東川絹子の「三池の捨て子」

 この本は既に廃坑となっている三池炭鉱のある一時期を回想した、そう言った回想録だ、そういう風に読める本だろう。確かに三井三池炭鉱は一九九七年三月三十日に閉山されているのは周知のとおりである。また、この本は日本の特異な場所で高校生時代までを暮らした特異な自叙伝だ、そういう風にも読める。あるいはまた、戦後日本のエネルギー政策の最も悪質な矛盾をそこで生活した生活者としてその矛盾を表現した本だ、そんな風にも読めるのかもしれない。思えば炭鉱労働は監獄に幽閉された囚人を使っている時期もあって、動物以下に酷使され、囚人労働者は使い捨てに近い状態だったのかもしれない。一九三〇年には囚人労働は廃止されてはいるのだが。そうした生命に対するその当時の国家・企業の中枢をなしていた人々の感受性はこの本の中でも端的に表現されているのではないか。例えば、馬匹運搬による、馬の酷使だった。ここでは馬は馬であって馬ではなかった。囚人同様、動物以下の存在だった。坑道で酷使され、失明しても倒れ伏すまで使用され、死体になれば野ざらしになって雨に打たれて解体していくのだった。文献によれば、どうやらそれは事実らしい。この本にはその事実を歌った短歌まで紹介されている。一九二四年に三井炭鉱の宮原坑の馬匹運搬は全廃され、一九三〇年末までに全炭鉱の馬匹運搬は全廃された。それでもまだ百年も経ってはいないのだ

 つい前置きが長くなってしまった。

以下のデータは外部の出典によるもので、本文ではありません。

(* ===== verification/CoordCommit.v ===== *)
(** * Coordinator: commit and amendment

    The rest of [src/coordinator_admission.cpp]: duplicate-safe commit with
    deterministic preemption, lineage-preserving amendment, and the answer to an
    ambiguous attempt. *)
From S2P Require Import Prelude Errors Containers Identity Hash Bandwidth Time Authority Wire Policy Capacity Reservation Outcome SegTree Index Durable CodecBase Codec Store Coordinator CoordRecords CoordPersist CoordAssess CoordLifecycle.

(** ** Fingerprints of requests *)
Definition request_fingerprint (t : ReservationTerms) (id : Identity128) (hold_ids : list Identity128) :
    Identity128 :=
  fingerprint128 (encode_ReservationTerms t ++ w_fixed128 id ++
                  w_count (Z.of_nat (length hold_ids)) ++ flat_map w_fixed128 hold_ids).

Definition amendment_fingerprint (target : Identity128) (generation : ReservationGeneration)
    (t : ReservationTerms) : Identity128 :=
  fingerprint128 (w_fixed128 target ++ encode_Counter generation ++ encode_ReservationTerms t).

(** ** Evaluation of every member *)
Definition with_interval (t : ReservationTerms) (window : Interval) : ReservationTerms :=
  mkReservationTerms (claimant t) (claimant_generation t) (binding_kind t) (resources t) (path t)
    (required_path_generation t) window (amount t) (minimum_amount t) (maximum_amount t) (guarantee t)
    (priority t) (preemptible t) (recall_permitted t) (grace t) (headroom_requirement t) (policy t)
    (policy_labels t) (recurrence t).

(** The evaluations, or the first one that is not committable and its member. *)
Fixpoint evaluate_all (c : Coordinator) (t : ReservationTerms) (binding : ResolvedBinding)
    (pol : PolicyRecord) (i : nat) (windows : list Interval) :
    (list Assessment) + (Assessment * nat) :=
  match windows with
  | [] => inl []
  | window :: windows =>
      let evaluation := assess c (with_interval t window) binding pol in
      if negb (beq (as_outcome evaluation) ao_kCommittable) then inr (evaluation, i)
      else
        match evaluate_all c t binding pol (S i) windows with
        | inl rest => inl (evaluation :: rest)
        | inr failure => inr failure
        end
  end.

(** ** Preemption planning *)

(** A plan: the victims so far and, once they suffice, the evaluations. *)
Abbreviation plan := (list IndexEntry * option (list Assessment))%type.

(** The loop over the candidates of one resource. *)
Fixpoint plan_candidates (t : ReservationTerms) (binding : ResolvedBinding) (pol : PolicyRecord)
    (windows : list Interval) (candidates victims : list IndexEntry) : co plan :=
  match candidates with
  | [] => ret (victims, None)
  | candidate :: candidates =>
      if Z.of_nat (length victims) >=? max_preemption_victims pol then ret (victims, None)
      else
        let* found := gets (fun c =>
          find_record_locked c (ie_id candidate) (mkCounter (holder_generation candidate))) in
        match found with
        | None => plan_candidates t binding pol windows candidates victims
        | Some victim => fun c =>
            match suspend victim c with
            | (Err _, c) => plan_candidates t binding pol windows candidates victims c
            | (Ok _, c) =>
                let victims := victims ++ [candidate] in
                match evaluate_all c t binding pol 0 windows with
                | inl evaluations => (Ok (victims, Some evaluations), c)
                | inr _ => plan_candidates t binding pol windows candidates victims c
                end
            end
        end
  end.

(** The loop over the bound resources. *)
Fixpoint plan_resources (t : ReservationTerms) (binding : ResolvedBinding) (pol : PolicyRecord)
    (self : Identity128) (windows : list Interval) (failing : Interval) (refs : list ResourceRef)
    (victims : list IndexEntry) : co plan :=
  match refs with
  | [] => ret (victims, None)
  | ref :: refs =>
      if Z.of_nat (length victims) >=? max_preemption_victims pol then ret (victims, None)
      else
        let* candidates := gets (fun c =>
          preemption_candidates_locked c (resource ref) failing (guarantee t) pol self) in
        let* (victims, evaluations) := plan_candidates t binding pol windows candidates victims in
        match evaluations with
        | Some _ => ret (victims, evaluations)
        | None => plan_resources t binding pol self windows failing refs victims
        end
  end.

(** Victims are planned only when policy and configuration allow it and the
    request does not start in the past; a plan that does not close is dropped. *)
Definition plan_preemption (t : ReservationTerms) (binding : ResolvedBinding) (pol : PolicyRecord)
    (self : Identity128) (now : Timestamp) (windows : list Interval) (failing : nat) : co plan :=
  let* enabled := gets (fun c => enable_preemption (config (env c))) in
  if allow_preemption_on_commit pol && enabled && negb (ts_lt (start (interval t)) now) &&
     (max_preemption_victims pol >? 0)
  then
    let* (victims, evaluations) :=
      plan_resources t binding pol self windows (nth failing windows (interval t))
        (rb_resources binding) [] in
    ret (match evaluations with Some _ => victims | None => [] end, evaluations)
  else ret ([], None).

とにかくこの本を読み終わって、同じ団塊の世代を生きてきた同時代人として、さまざまな感慨を抱かせる、そんな好著だった。

 「三池の捨て子」 東川絹子著/製作 N・Yポラリス 2022年11月9日発行

 ちなみに、この本の副題は、「炭鉱のカナリヤ ―東川絹子炭鉱エッセイ集―」、こうなっている。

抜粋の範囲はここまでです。